En un anterior artículo titulado “Consciencia ciudadana”, argumenté a favor de que, comenzando con algo tan básico como el bloqueo de las intersecciones, todos vayamos tomando conciencia de los cambios que necesitamos hacer para mejorar nuestra sociedad.
Recibí luego un muy amable comentario de parte de un apreciado amigo, que dice, en parte: “El asunto de nuestro tránsito es incalificable. Yo lo encasillo en el tema que permanentemente menciono: la falta de cultura de nuestra sociedad. Se manifiesta de muchas maneras: no saludar, no contestar el saludo, no respetar las filas de las ventanillas, no respetar a mujeres ni a personas mayores, reírse a carcajadas en un velorio, etc.”.

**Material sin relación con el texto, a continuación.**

(** A renewal adds at least a full period on top of what is already paid:
    the new end is 28 to 31 days per month after the later of the old end and
    now.  It clears past_due, and leaves every other status as it is. *)
Theorem applyRenewal_extends now id actor w s' from w' :
  applyRenewal now id actor w = (Ok (s', from), w') ->
  exists s n e, findId id (db_subscriptions (w_db w)) = Some s /\ from = sb_status s /\
    PERIOD_MONTHS (sb_billingPeriod s) = Some n /\ sb_currentPeriodEndsAt s' = Some e /\
    renewalAnchor now s + 28 * n * msPerDay <= e <= renewalAnchor now s + 31 * n * msPerDay /\
    now <= renewalAnchor now s /\ (forall old, sb_currentPeriodEndsAt s = Some old -> old <= renewalAnchor now s) /\
    sb_status s' = (if sb_status s =s Sub_past_due then Sub_active else sb_status s) /\
    findId id (db_subscriptions (w_db w')) = Some s'.
Proof.
  rewrite applyRenewal_run. destruct (findId id _) as [s|] eqn:E; [|done].
  unfold nextPeriodEnd. destruct (PERIOD_MONTHS _) as [n|] eqn:M; simpl; [|done]. intros Hr.
  assert (0 <= n) as Hn by (destruct (sb_billingPeriod s); simplify_eq/=; lia).
  pose proof (addUTCMonths_bounds (renewalAnchor now s) n Hn) as B.
  exists s, n, (addUTCMonths (renewalAnchor now s) n).
  assert (now <= renewalAnchor now s /\ (forall old, sb_currentPeriodEndsAt s = Some old -> old <= renewalAnchor now s)) as [A1 A2].
  { unfold renewalAnchor. destruct (sb_currentPeriodEndsAt s) as [o|]; [|split; [lia|done]].
    rewrite Z.gtb_ltb. destruct (Z.ltb_spec now o); split; try lia; intros ? [= <-]; lia. }
  destruct (bool_decide_reflect (sb_status s = Sub_past_due)) as [P|P].
  - unfold transitionData, nextPeriodEnd in Hr. rewrite M in Hr. simpl in Hr. injection Hr as <- <- <-.
    split_and!; try done; try lia. simpl.
    eapply eq_trans; [apply findId_updId; [done|apply findId_updId; [done|exact E]]|reflexivity].
  - injection Hr as <- <- <-. split_and!; try done; try lia. simpl.
    eapply eq_trans; [apply findId_updId; [done|exact E]|reflexivity].
Qed.

(** The period end keeps the day of the month and the time of day whenever
    that day exists in every month, and moves by exactly the plan's months. *)
Theorem nextPeriodEnd_calendar t p n t' :
  PERIOD_MONTHS p = Some n -> nextPeriodEnd t p = Some t' -> DateFromDay (Day t) <= 28 ->
  12 * YearFromDay (Day t') + MonthFromDay (Day t') = 12 * YearFromDay (Day t) + MonthFromDay (Day t) + n /\
  DateFromDay (Day t') = DateFromDay (Day t) /\ TimeWithinDay t' = TimeWithinDay t.
Proof. unfold nextPeriodEnd. intros -> Hr Hd. apply Some_inj in Hr. rewrite <- Hr. exact (addUTCMonths_date t n Hd). Qed.

(** A month-end date overflows: a monthly period starting on 31 January 2026
    (day 20484) ends on 3 March (day 20515), skipping February altogether. *)
Theorem nextPeriodEnd_month_end :
  (YearFromDay 20484, MonthFromDay 20484, DateFromDay 20484) = (2026, 0, 31) /\
  nextPeriodEnd (20484 * msPerDay) monthly = Some (20515 * msPerDay) /\
  (YearFromDay 20515, MonthFromDay 20515, DateFromDay 20515) = (2026, 2, 3).
Proof. split_and!; vm_compute; reflexivity. Qed.

End Operations.

(** ** Witnesses *)

Module DemoSub.

#[export] Instance laws : @PlatformLaws Demo.platform.
Proof. split. intros x y E. cbn in E. injection E as E. by apply (inj pretty). Qed.

Definition user (id : string) : User :=
  mkUser id "a@b.c" None (Some "39053344705") (Some "Ana") (Some "Lima") (Some "01001000") (Some "Rua A")
    (Some "1") (Some "Centro") (Some "São Paulo") (Some "SP").

Definition world : World :=
  mkWorld (Demo.db <| db_users := [user "u"] |>) [] [] 0%N [].

Definition ops : list SubOp :=
  [OpCreate 1000 "u" "p"; OpStatus 2000 "id-0" Sub_active None "admin"; OpCancel 3000 "u" "id-0" None;
   OpStatus 4000 "id-0" Sub_active None "admin"].

End DemoSub.

#[local] Existing Instance Demo.platform.
#[local] Existing Instance DemoSub.laws.

Lemma applyRenewal_extends_witness :
  exists s' from w', applyRenewal 5000 "id-0" None (runOps (take 2 DemoSub.ops) DemoSub.world) = (Ok (s', from), w') /\
    exists e, sb_currentPeriodEndsAt s' = Some e /\ 5000 + 28 * msPerDay <= e.
Proof.
  destruct (applyRenewal 5000 "id-0" None (runOps (take 2 DemoSub.ops) DemoSub.world)) as [[[s' from]|x] w'] eqn:E; [|discriminate E].
  destruct (applyRenewal_extends 5000 "id-0" None _ s' from w' E) as (s & n & e & Hs & _ & Hn & He & B & A & _).
  exists s', from, w'. split; [reflexivity|]. exists e. split; [exact He|].
  vm_compute in Hs. injection Hs as <-. vm_compute in Hn. injection Hn as <-. unfold msPerDay in *. lia.
Defined.

Lemma nextPeriodEnd_calendar_witness :
  exists t', nextPeriodEnd 1000 quarterly = Some t' /\ DateFromDay (Day t') = 1.
Proof.
  destruct (nextPeriodEnd 1000 quarterly) as [t'|] eqn:E; [|discriminate E].
  destruct (nextPeriodEnd_calendar 1000 quarterly 3 t' eq_refl E) as (_ & Hd & _); [vm_compute; discriminate|].
  exists t'. split; [reflexivity|]. rewrite Hd. vm_compute. reflexivity.
Defined.
(* ===== verification/JsString.v ===== *)
(** JsString: the string operations of the language the services use.

    A string is its UTF-8 encoding; [jsLength] counts UTF-16 code units.
    [jsNumber] is the [Number(string)] conversion and [numStr] the
    number-to-string conversion of the ECMAScript specification. *)

From S2P Require Import Prelude JsNum.
From Stdlib Require Import QArith Qround Ascii String Lia.

Local Open Scope Z_scope.

(** ** Characters *)

Definition code (c : ascii) : N := N_of_ascii c.

Definition isDigit (c : ascii) : bool := (48 <=? code c)%N && (code c <=? 57)%N.

Definition digitVal (c : ascii) : Z := Z.of_N (code c) - 48.

(** UTF-16 length of a UTF-8 string: continuation bytes count nothing, a
    four-byte sequence is a surrogate pair. *)
Fixpoint jsLength (s : string) : Z :=
  match s with
  | EmptyString => 0
  | String c s' =>
    (if (code c <? 128)%N then 1 else if (code c <? 192)%N then 0 else if (code c <? 240)%N then 1 else 2)
    + jsLength s'
  end.

(** ** [split], [join], slices *)

(** [s.split(sep)] for a one-character separator. *)
Fixpoint splitOn (sep : ascii) (s : string) : list string :=
  match s with
  | EmptyString => [EmptyString]
  | String c s' =>
    if Ascii.eqb c sep then EmptyString :: splitOn sep s'
    else match splitOn sep s' with
         | [] => [String c EmptyString]
         | x :: xs => String c x :: xs
         end
  end.

Definition join (sep : string) (l : list string) : string := String.concat sep l.

Fixpoint dropS (n : nat) (s : string) : string :=
  match n, s with
  | S n', String _ s' => dropS n' s'
  | _, _ => s
  end.

(** [s.slice(0, n)], in UTF-16 code units of the UTF-8 text (a pair that
    straddles the end is dropped whole). *)
Fixpoint sliceTo (n : nat) (s : string) : string :=
  match s with
  | EmptyString => EmptyString
  | String c rest =>
    let b := code c in
    if ((128 <=? b) && (b <? 192))%N then String c (sliceTo n rest)
    else if (240 <=? b)%N then
      match n with S (S k) => String c (sliceTo k rest) | _ => EmptyString end
    else match n with S k => String c (sliceTo k rest) | O => EmptyString end
  end.

(** ** Whitespace *)

Definition bytes (l : list N) : string :=
  fold_right (fun b s => String (ascii_of_N b) s) EmptyString l.

(** WhiteSpace and LineTerminator of the specification, UTF-8 encoded. *)
Definition jsSpaces : list string :=
  map bytes ([[9]; [10]; [11]; [12]; [13]; [32]; [194; 160]; [225; 154; 128]]
    ++ map (fun b => [226; 128; b]) [128; 129; 130; 131; 132; 133; 134; 135; 136; 137; 138; 168; 169; 175]
    ++ [[226; 129; 159]; [227; 128; 128]; [239; 187; 191]])%N.

Definition spaceAt (s : string) : option string := findFirst (fun w => startsWith w s) jsSpaces.

Fixpoint trimStartF (fuel : nat) (s : string) : string :=
  match fuel with
  | O => s
  | S f => match spaceAt s with
           | Some w => trimStartF f (dropS (String.length w) s)
           | None => s
           end
  end.

Definition trimStart (s : string) : string := trimStartF (String.length s) s.

Definition spaceAtEnd (s : string) : option string := findFirst (fun w => endsWith w s) jsSpaces.

Fixpoint trimEndF (fuel : nat) (s : string) : string :=
  match fuel with
  | O => s
  | S f => match spaceAtEnd s with
           | Some w => trimEndF f (String.substring 0 (String.length s - String.length w) s)
           | None => s
           end
  end.

Definition trim (s : string) : string := let t := trimStart s in trimEndF (String.length t) t.

(** ** Numbers *)

Inductive JsNumber := NaN | PosInf | NegInf | Fin (q : Q).

Definition jsNeg (n : JsNumber) : JsNumber :=
  match n with NaN => NaN | PosInf => NegInf | NegInf => PosInf | Fin q => Fin (- q) end.

Definition jsLt (a b : JsNumber) : bool :=
  match a, b with
  | NaN, _ | _, NaN => false
  | NegInf, NegInf => false | NegInf, _ => true
  | _, NegInf => false
  | PosInf, _ => false | _, PosInf => true
  | Fin x, Fin y => negb (Qle_bool y x)
  end.

Definition jsGt (a b : JsNumber) : bool := jsLt b a.

Definition isInteger (n : JsNumber) : bool :=
  match n with Fin q => Qeq_bool q (inject_Z (Qfloor q)) | _ => false end.

(** The longest prefix of digits, with its value and length. *)
Fixpoint takeDigits (acc : Z) (len : nat) (s : string) : Z * nat * string :=
  match s with
  | String c s' => if isDigit c then takeDigits (acc * 10 + digitVal c) (S len) s' else (acc, len, s)
  | EmptyString => (acc, len, s)
  end.

Definition pow10 (e : Z) : Q := Qpower 10 e.

(** An optional exponent; [None] when the text is not one. *)
Definition readExponent (s : string) : option Z :=
  match s with
  | EmptyString => Some 0
  | String c s' =>
    if Ascii.eqb c "e" || Ascii.eqb c "E" then
      let '(sign, body) := match s' with
                           | String "-" b => (-1, b) | String "+" b => (1, b) | _ => (1, s') end in
      match takeDigits 0 0 body with
      | (v, S _, EmptyString) => Some (sign * v)
      | _ => None
      end
    else None
  end.

(** The largest finite double is below [2^1024]; larger decimals are Infinity. *)
Definition toDouble (q : Q) : JsNumber :=
  let r := rnd q in if Qle_bool (pow2 1024) r then PosInf else Fin (Qred r).

(** StrUnsignedDecimalLiteral. *)
Definition readUnsigned (s : string) : JsNumber :=
  if s =s "Infinity" then PosInf else
  let '(int, ni, rest) := takeDigits 0 0 s in
  let '(frac, nf, rest') := match rest with
                            | String "." r => takeDigits 0 0 r
                            | _ => (0, O, rest) end in
  match (ni + nf)%nat with
  | O => NaN
  | _ => match readExponent rest' with
         | None => NaN
         | Some e => toDouble ((inject_Z int + inject_Z frac * pow10 (- Z.of_nat nf)) * pow10 e)%Q
         end
  end.

Definition hexVal (c : ascii) : option Z :=
  let n := Z.of_N (code c) in
  if (48 <=? n) && (n <=? 57) then Some (n - 48)
  else if (97 <=? n) && (n <=? 102) then Some (n - 87)
  else if (65 <=? n) && (n <=? 70) then Some (n - 55)
  else None.

Fixpoint readRadix (radix acc : Z) (s : string) : option Z :=
  match s with
  | EmptyString => Some acc
  | String c s' => match hexVal c with
                   | Some v => if v <? radix then readRadix radix (acc * radix + v) s' else None
                   | None => None
                   end
  end.

Definition nonDecimal (radix : Z) (s : string) : JsNumber :=
  match s with
  | EmptyString => NaN
  | _ => match readRadix radix 0 s with Some v => toDouble (inject_Z v) | None => NaN end
  end.

(** [Number(s)]. *)
Definition jsNumber (s : string) : JsNumber :=
  match trim s with
  | EmptyString => Fin 0
  | String "-" t => jsNeg (readUnsigned t)
  | String "+" t => readUnsigned t
  | String "0" (String c t) as u =>
    if Ascii.eqb c "x" || Ascii.eqb c "X" then nonDecimal 16 t
    else if Ascii.eqb c "o" || Ascii.eqb c "O" then nonDecimal 8 t
    else if Ascii.eqb c "b" || Ascii.eqb c "B" then nonDecimal 2 t
    else readUnsigned u
  | u => readUnsigned u
  end.

(** [Number(undefined)] is NaN. *)
Definition jsNumberOpt (s : option string) : JsNumber :=
  match s with Some x => jsNumber x | None => NaN end.

(** [BigInt(s)]; [None] is the SyntaxError. *)
Definition bigInt (s : string) : option Z :=
  let decimal (t : string) := match takeDigits 0 0 t with (v, S _, EmptyString) => Some v | _ => None end in
  let radix (r : Z) (t : string) := match t with EmptyString => None | _ => readRadix r 0 t end in
  match trim s with
  | EmptyString => Some 0
  | String "-" t => Z.opp <$> decimal t
  | String "+" t => decimal t
  | String "0" (String c t) as u =>
    if Ascii.eqb c "x" || Ascii.eqb c "X" then radix 16 t
    else if Ascii.eqb c "o" || Ascii.eqb c "O" then radix 8 t
    else if Ascii.eqb c "b" || Ascii.eqb c "B" then radix 2 t
    else decimal u
  | u => decimal u
  end.

(** ** Number to string *)

Definition zeros (n : Z) : string := String.concat "" (repeat "0" (Z.to_nat n)).

(** Digit strings come from [pretty] on non-negative integers. *)
Definition digitsOf (n : Z) : string := zstr n.

(** The shortest digits that read back: the first [k] for which rounding [q]
    to [k] significant digits gives a decimal whose double is [q].  [e] is the
    exponent of the first digit, so [n * 10^(e - k + 1)] is the value. *)
Fixpoint shortest (fuel : nat) (k e : Z) (q : Q) : Z * Z :=
  let n := rhe (q * pow10 (k - 1 - e)) in
  match fuel with
  | O => (n, k)
  | S f => if Qeq_bool (rnd (inject_Z n * pow10 (e - k + 1))) q then (n, k) else shortest f (k + 1) e q
  end.

(** Floor of the base-10 logarithm of a positive rational, searched from the
    base-2 one. *)
Fixpoint log10F (fuel : nat) (e : Z) (q : Q) : Z :=
  match fuel with
  | O => e
  | S f => if Qle_bool (pow10 (e + 1)) q then log10F f (e + 1) q
           else if Qle_bool (pow10 e) q then e else log10F f (e - 1) q
  end.

Definition posStr (q : Q) : string :=
  let e := log10F 400 (qlog2 q * 3 / 10) q in
  let '(n0, k0) := shortest 16 1 e q in
  (* a rounding up to the next power of ten has one digit more *)
  let '(n, k, e) := if n0 =? 10 ^ k0 then (1, 1, e + 1) else (n0, k0, e) in
  let ds := digitsOf n in
  let p := e + 1 in
  if (k <=? p) && (p <=? 21) then ds +:+ zeros (p - k)
  else if (0 <? p) && (p <=? 21) then String.substring 0 (Z.to_nat p) ds +:+ "." +:+ dropS (Z.to_nat p) ds
  else if (-6 <? p) && (p <=? 0) then "0." +:+ zeros (- p) +:+ ds
  else
    let ex := (if p - 1 <? 0 then "e-" else "e+") +:+ digitsOf (Z.abs (p - 1)) in
    if k =? 1 then ds +:+ ex
    else String.substring 0 1 ds +:+ "." +:+ dropS 1 ds +:+ ex.

Definition numStr (n : JsNumber) : string :=
  match n with
  | NaN => "NaN" | PosInf => "Infinity" | NegInf => "-Infinity"
  | Fin q => if Qeq_bool q 0 then "0"
             else if Qle_bool 0 q then posStr q else "-" +:+ posStr (- q)
  end.

(** ** Regular expressions of the sources *)

Fixpoint allDigits (s : string) : bool :=
  match s with EmptyString => true | String c s' => isDigit c && allDigits s' end.

(** [\d+] on the whole string. *)
Definition digits1 (s : string) : bool := negb (s =s "") && allDigits s.

Definition stripMinus (s : string) : string :=
  match s with String "-" t => t | _ => s end.

(** [/^-?\d+$/]. *)
Definition reInteger (s : string) : bool := digits1 (stripMinus s).

(** [/^-?\d+(\.\d+)?$/]. *)
Definition reDecimal (s : string) : bool :=
  match splitOn "." (stripMinus s) with
  | [a] => digits1 a
  | [a; b] => digits1 a && digits1 b
  | _ => false
  end.

Example jsNumber_ex : map jsNumber [" 42 "; ""; "1e3"; "0x10"; "abc"; "-Infinity"; "."] =
  [Fin 42; Fin 0; Fin 1000; Fin 16; NaN; NegInf; NaN].
Proof. vm_compute. reflexivity. Qed.

Example numStr_ex : map (fun s => numStr (jsNumber s)) ["512"; "0.1"; "1e21"; "-2.50"; "123456789012"; "1e-7"; "99999999999999999999"] =
  ["512"; "0.1"; "1e+21"; "-2.5"; "123456789012"; "1e-7"; "100000000000000000000"].
Proof. vm_compute. reflexivity. Qed.

(** A non-negative integer prints as digits. *)
Lemma pretty_go_digits (x : N) : forall s, allDigits s = true -> allDigits (pretty_N_go x s) = true.
Proof.
  induction (N.lt_wf_0 x) as [x _ IH]. intros s Hs. destruct (decide (x = 0%N)) as [->|Hx]; [by rewrite pretty_N_go_0|].
  rewrite pretty_N_go_step by lia. apply IH; [apply N.div_lt; lia|]. simpl. rewrite Hs, andb_true_r.
  assert (x `mod` 10 < 10)%N as Hm by (apply N.mod_lt; lia). set (d := (x `mod` 10)%N) in *. clearbody d. clear -Hm.
  assert (d ∈ [0;1;2;3;4;5;6;7;8;9]%N) as Hd by (rewrite !elem_of_cons; lia).
  rewrite !elem_of_cons, elem_of_nil in Hd. naive_solver.
Qed.

Lemma zstr_digits z : 0 <= z -> allDigits (zstr z) = true.
Proof.
  intros Hz. destruct z as [|p|p]; [done| |lia]. change (allDigits (pretty (Npos p)) = true). unfold pretty, pretty_N.
  rewrite decide_False by done. by apply pretty_go_digits.
Qed.

(** ** Separators *)

Fixpoint noChar (c : ascii) (s : string) : bool :=
  match s with EmptyString => true | String x s' => negb (Ascii.eqb x c) && noChar c s' end.

Lemma splitOn_noChar c s : noChar c s = true -> splitOn c s = [s].
Proof.
  induction s as [|x s IH]; simpl; [done|]. destruct (Ascii.eqb x c); [done|]. simpl. intros E. by rewrite IH.
Qed.

Lemma noChar_app c a b : noChar c (a +:+ b) = noChar c a && noChar c b.
Proof. induction a as [|x a IH]; [done|]. change (negb (Ascii.eqb x c) && noChar c (a +:+ b) = negb (Ascii.eqb x c) && noChar c a && noChar c b). by rewrite IH, andb_assoc. Qed.

(** The text before the first separator. *)
Lemma splitOn_segment sep a b : noChar sep a = true -> splitOn sep (a +:+ String sep b) = a :: splitOn sep b.
Proof.
  induction a as [|c a IH]; intros Hn.
  - change (splitOn sep (String sep b) = "" :: splitOn sep b). simpl. by rewrite Ascii.eqb_refl.
  - simpl in Hn. apply andb_true_iff in Hn as [Hc Hn]. apply negb_true_iff in Hc.
    change (splitOn sep (String c (a +:+ String sep b)) = String c a :: splitOn sep b). simpl. rewrite Hc.
    rewrite (IH Hn : splitOn sep (a +:+ String sep b) = _). done.
Qed.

Hasta ahí, hay gran coincidencia entre mi amigo y yo. Pero luego agrega: “¿Qué hacer? Nada… ¡no hay remedio!”. Con el mayor respeto por sus creencias, discrepo absolutamente. Creo firmemente, vehementemente, que sí hay remedio y que estamos en la obligación de trabajar para lograrlo.
La idea que no hay remedio es clarísima expresión del fenómeno psicológico conocido como desesperanza, con frecuencia calificada con el adjetivo “aprendida”. En efecto, muchísimos de nosotros, por diversos motivos, hemos aprendido –es decir, hemos desarrollado, a través del tiempo y a base de diversas experiencias en nuestras vidas- a pensar en esos términos.
El punto de partida del camino hacia los cambios que requerimos se vuelve, entonces, un examen objetivo de si es o no válida esa desesperanza aprendida. ¿Conocemos a personas, a grupos y hasta a sociedades enteras que han cambiado con el tiempo? ¿Existe evidencia, más allá de duda razonable, que, en efecto, es posible el cambio en creencias, valores y actitudes?
La respuesta a ambas preguntas es claramente positiva. Seguramente una gran mayoría de nosotros conoce a al menos una persona, y probablemente a muchas, que han desarrollado actitudes más maduras, han aprendido a controlar su ira, han disciplinado tus talentos a base de su propia reflexión. También existe evidencia en la historia humana de grupos y sociedades enteras que han sido capaces de instituir cambios conscientes para mejorar sus propias condiciones. El mejor ejemplo que conozco es el de las clases dirigentes británicas que a partir de 1830 llevaron a cabo profundas reformas sociales y políticas para evitar caer en un drama similar al que había arrasado a Francia luego de la Revolución de 1789. Otro excepcional ejemplo es el de la reconstrucción alemana, primero en la parte occidental y, a partir de la reunificación, en todo su territorio, luego del colapso que siguió a la Segunda Guerra Mundial.
Franklin Roosevelt dijo en 1933 que a lo que más debemos temer es al miedo mismo. Haciendo eco de esa idea, debemos hacer un consciente esfuerzo por vencer a la desesperanza.